The Longleaf Pine / Wiregrass Ecosystem


The Foundation’s prescribed burn program mimics nature (fires that would be caused by lightning), thereby reintroducing the important ecological function of fire in the longleaf pine / wiregrass ecosystem. This restores the characteristic habitat conditions that are most suitable for native flora and fauna.

The longleaf pine / wiregrass ecosystem once covered approximately 90 million acres in the Southeast. Shaped by thousands of years of natural fires, this unique ecosystem has been reduced to fewer than two million acres, or a 98 percent decline. Only scattered patches of the longleaf pine / wiregrass ecosystem remain, primarily in the Carolinas, Georgia, Florida, Alabama, Louisiana, and Texas.

Factors contributing to the decline of this ecosystem include fire suppression, clearing for agriculture and development, aggressive logging at the turn of the last century, and conversion to other pines for faster growth and profits. The longleaf pine ecosystem is not just more tolerant of fire than other pine communities; it actually requires fire for its survival. In addition, more than 30 plant and animal species associated with the longleaf pine ecosystem are listed as threatened or endangered.

Most people consider fire to be a destructive force when it occurs in a forest. This is not the case with the longleaf pine. For thousands of years, natural fires ran almost unimpeded throughout the longleaf pine ecosystem. The pine needles, wiregrass, and other plants fueled fires that burned, on average, at least every two to five years. Lightning storms ignited the fires; then Native Americans also began to burn the woods to clear agricultural fields or to hunt game.

The frequent fires reduced the amount of “forest litter” on the ground, so the fires were mostly low-intensity, surface blazes that killed few trees. Fires in the spring or early summer would play a critical role by clearing the ground of grasses and needles so that seeds, dropping from their cones in the autumn, could quickly absorb the nutrients in the ash.

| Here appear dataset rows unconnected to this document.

Lemma runWithFTP_entered P instance w :
  In (OnConnected None) (fst (runWithFTP P instance w)) ->
  fst (runWithFTP P instance w)
  = ([Dial (serverAddress instance);
      Login (user (config instance)) (key (config instance));
      OnConnected None]
       ++ fst (ftpPoll P instance (ftpPathOf instance) (rounds w)))%list.
Proof.
  unfold runWithFTP.
  destruct (dialErr w); [simpl; intuition discriminate | ].
  destruct (negb _); [simpl; intuition discriminate | ].
  destruct (loginErr w); [simpl; intuition discriminate | ].
  destruct (connectedErr w); [simpl; intuition discriminate | ].
  destruct (ftpPoll P instance (ftpPathOf instance) (rounds w)) as [tr e].
  reflexivity.
Qed.

(** What the body of a file opens, or renames, is that file, and only if
    it passes the filter. *)
Lemma sftpPollFile_opens P instance ftpPath file p :
  In (Open p) (sftpPollFile P instance ftpPath file) ->
  p = ftpPath ++ Name file /\ matchesMask P instance (Name file).
Proof.
  unfold sftpPollFile, matchesMask.
  file_cases P instance file; simpl; intro H;
    repeat match goal with
           | H : _ \/ _ |- _ => destruct H
           | H : False |- _ => destruct H
           end;
    try discriminate; injection H as <-; auto.
Qed.

Lemma ftpPollFile_renamed P instance ftpPath file a b :
  In (Rename a b) (ftpPollFile P instance ftpPath file) ->
  a = ftpPath ++ Name file /\ b = ftpPath ++ Name file ++ ".processing"
  /\ matchesMask P instance (Name file).
Proof.
  unfold ftpPollFile, matchesMask.
  file_cases P instance file; simpl; intro H;
    repeat match goal with
           | H : _ \/ _ |- _ => destruct H
           | H : False |- _ => destruct H
           end;
    try discriminate; injection H as <- <-; auto.
Qed.

(** Every file a run opens, or renames, is a matching file of one of the
    listings it polled. *)
Lemma runWithSFTP_opens_listed P instance w p :
  In (Open p) (fst (runWithSFTP P instance w)) ->
  exists round file,
    In round (rounds w) /\ In file (fst (listing round))
    /\ p = ftpPathOf instance ++ Name file
    /\ matchesMask P instance (Name file).
Proof.
  intro H. apply runWithSFTP_events in H.
  destruct H as [(_ & _ & H) | H]; [exfalso; apply (H p); reflexivity | ].
  apply sftpPoll_events in H.
  destruct H as [H | [[e H] | (round & file & Hr & Hf & Hin)]];
    try discriminate.
  apply sftpPollFile_opens in Hin. exists round, file. tauto.
Qed.

Lemma runWithFTP_renames_listed P instance w a b :
  In (Rename a b) (fst (runWithFTP P instance w)) ->
  exists round file,
    In round (rounds w) /\ In file (fst (listing round))
    /\ a = ftpPathOf instance ++ Name file
    /\ b = ftpPathOf instance ++ Name file ++ ".processing"
    /\ matchesMask P instance (Name file).
Proof.
  intro H. apply runWithFTP_events in H.
  destruct H as [(_ & _ & H) | H]; [exfalso; apply (H a b); reflexivity | ].
  apply ftpPoll_events in H.
  destruct H as [H | [[e H] | (round & file & Hr & Hf & Hin)]];
    try discriminate.
  apply ftpPollFile_renamed in Hin. exists round, file. tauto.
Qed.

(** In a run that entered the loop, the body of every file listed in a
    round the loop reaches is part of the trace. *)
Lemma runWithSFTP_reaches P instance w pre r post files file :
  In (OnConnected None) (fst (runWithSFTP P instance w)) ->
  rounds w = (pre ++ r :: post)%list ->
  forallb sftpGoesOn pre = true ->
  listing r = (files, None) -> In file files ->
  incl (sftpPollFile P instance (ftpPathOf instance) file)
       (fst (runWithSFTP P instance w)).
Proof.
  intros Hc Hr Hpre Hl Hin.
  rewrite (runWithSFTP_entered P instance w Hc), Hr.
  destruct (sftpPoll_reaches P instance (ftpPathOf instance) pre r post
              files file Hpre Hl Hin) as (a & b & E).
  rewrite E. intros ev Hev.
  apply in_or_app. right. apply in_or_app. right.
  apply in_or_app. left. exact Hev.
Qed.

Germination of the longleaf pine occurs within a week or two. After several years of developing a strong tap root, the longleaf pine begins to grow in spurts, two or three feet during each growing season. This rapid growth quickly lifts the growing tips above the level of most ground fires, and the trunk grows a thick bark that protects the tree from fire. In time, the tree becomes resistant to all but the hottest of fires.